Task statement >> The output should be all lines of the entries below in which the word "Lemma" occurs.

Records >>
Lemma simulate_kind5 d L s e d1 ops d' : corresponds d L s -> vetted e -> peb_admissible d L e -> ev_Kind e = 5 ->
  processKind5 d e = (d1, Ok ()) -> batch_writes d1 (kind5_left d e L) e ops (kind5_left d e L) ->
  db_view d' = apply_batch ops (db_view d1) ->
  exists s', Storage.Store s (Some e) = (s', Ok true) /\ corresponds d' (kind5_left d e L ++ [e]) s'.
Proof.
  intros Hc He Hadm Hk Hp Hw Hv. apply (admissible_agree d L s e Hc He) in Hadm as [Hadm Ht].
  pose proof (Store_wf s (Some e) (co_wf _ _ _ Hc)) as Hwf'.
  destruct (processKind5_rows d L e d1 (Ok ()) (co_rows _ _ _ Hc) (proj2 (vt_ok _ _ Hvet e He) Hk) Hp) as [[_ Hr1]|[? _]]; [|done].
  pose proof (corresponds_kind5 d L s e d1 Hc He Hk Hp Hr1) as Hc1.
  pose proof (store_event_outcome s e) as Hout. cbn [Storage.Store] in *.
  destruct (store_event s e) as [s' b]. cbn [fst snd] in *. pose proof (kind5_no_has_address e Hk) as Hna.
  destruct Hout as [|? Ht'| |l1 e0 l2 ? Ha|_ _ Hself|_ _ Hself|]; try done; [congruence..| |].
  - by destruct (Storage_kind5_spared s e He Hk (proj1 Hadm)).
  - eexists. split; [done|]. eapply corresponds_write; [exact Hc1|done..| |done|done|congruence].
    intros x. cbn [events set_events]. rewrite !elem_of_app. by rewrite (co_events _ _ _ Hc1).
Qed.

Lemma Store_simulates_in_memory d L s e d' b : corresponds d L s -> vetted e -> Store d (Some e) = (d', Ok b) ->
  exists L' s', Storage.Store s (Some e) = (s', Ok b) /\ corresponds d' L' s'.
Proof.
  intros Hc He Hs.
  destruct (Store_pebble_outcome d L e d' (Ok b) (co_rows _ _ _ Hc) (vetted_stored e He) Hs) as (L' & Hout & _).
  inversion Hout as [Hn|Hadm Ha Hrep|? ops ? Hadm Hk Hw Hv|d1 ? ops Hadm Hk Hp Hw Hv|]; subst; try done.
  - exists L', s. split; [|done]. cbn [Storage.Store]. rewrite store_not_admissible; [done|].
    by rewrite <-(admissible_agree d' L' s e Hc He).
  - exists L', s. split; [|done]. cbn [Storage.Store]. apply (admissible_agree d' L' s e Hc He) in Hadm as [Hadm _].
    destruct Hrep as (old & Hold & Hp & Hlt). rewrite (store_event_kept s e old); [done|by apply Hc|done..| | |done].
    + by apply (co_events _ _ _ Hc).
    + by eapply replaced_by_address.
  - eexists. by eapply simulate_stored.
  - eexists. by eapply simulate_kind5.
Qed.

End Sim.
Arguments vetting D I {_ _ _ _} vetted known.
Lemma literal_plain z : contains_any (fmt_d z) = false.
Proof.
  unfold contains_any. destruct (fmt_d_literal z) as (ds & -> & Hd & _).
  assert (Hds : existsb (fun c => Ascii.eqb c "." || Ascii.eqb c "e" || Ascii.eqb c "E") ds = false).
  { induction Hd as [|c l Hc Hl IH]; [done|]. cbn [existsb]. rewrite IH, orb_false_r.
    destruct c as [[] [] [] [] [] [] [] []]; try done; discriminate Hc. }
  by destruct (z <? 0).
Qed.

Lemma count_members_ok ms : Forall (fun kv => check_member kv = Ok ()) ms -> count_members ms = Ok (length ms).
Proof. induction 1 as [|kv ms Hkv Hms IH]; [done|]. cbn [count_members length]. rewrite Hkv. cbn [mbind Res_bind]. by rewrite IH. Qed.

Lemma set_members_cons w w' kv ms : set_member w kv = Ok w' -> set_members w (kv :: ms) = set_members w' ms.
Proof. intros Hw. cbn [set_members]. by rewrite Hw. Qed.

Lemma set_int i p c n t x s z : int64 z ->
  set_member (mkEventWire i p c n t x s) ("created_at"%string, JInt z) = Ok (mkEventWire i p z n t x s) /\
  set_member (mkEventWire i p c n t x s) ("kind"%string, JInt z) = Ok (mkEventWire i p c z t x s).
Proof.
  intros Hz. split.
  - transitivity (z' ← int64_of_json (JInt z); mret (mkEventWire i p z' n t x s) : Res eventWire); [done|]. by rewrite JInt_reads.
  - transitivity (z' ← int64_of_json (JInt z); mret (mkEventWire i p c z' t x s) : Res eventWire); [done|]. by rewrite JInt_reads.
Qed.

Lemma set_tags i p c n t x s j ts : tags_of_json j = Ok ts ->
  set_member (mkEventWire i p c n t x s) ("tags"%string, j) = Ok (mkEventWire i p c n ts x s).
Proof.
  intros Hj. transitivity (t ← tags_of_json j; mret (mkEventWire i p c n t x s) : Res eventWire); [done|]. by rewrite Hj.
Qed.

Reply to the task >>
Lemma simulate_kind5 d L s e d1 ops d' : corresponds d L s -> vetted e -> peb_admissible d L e -> ev_Kind e = 5 ->
Lemma Store_simulates_in_memory d L s e d' b : corresponds d L s -> vetted e -> Store d (Some e) = (d', Ok b) ->
Lemma literal_plain z : contains_any (fmt_d z) = false.
Lemma count_members_ok ms : Forall (fun kv => check_member kv = Ok ()) ms -> count_members ms = Ok (length ms).
Lemma set_members_cons w w' kv ms : set_member w kv = Ok w' -> set_members w (kv :: ms) = set_members w' ms.
Lemma set_int i p c n t x s z : int64 z ->
Lemma set_tags i p c n t x s j ts : tags_of_json j = Ok ts ->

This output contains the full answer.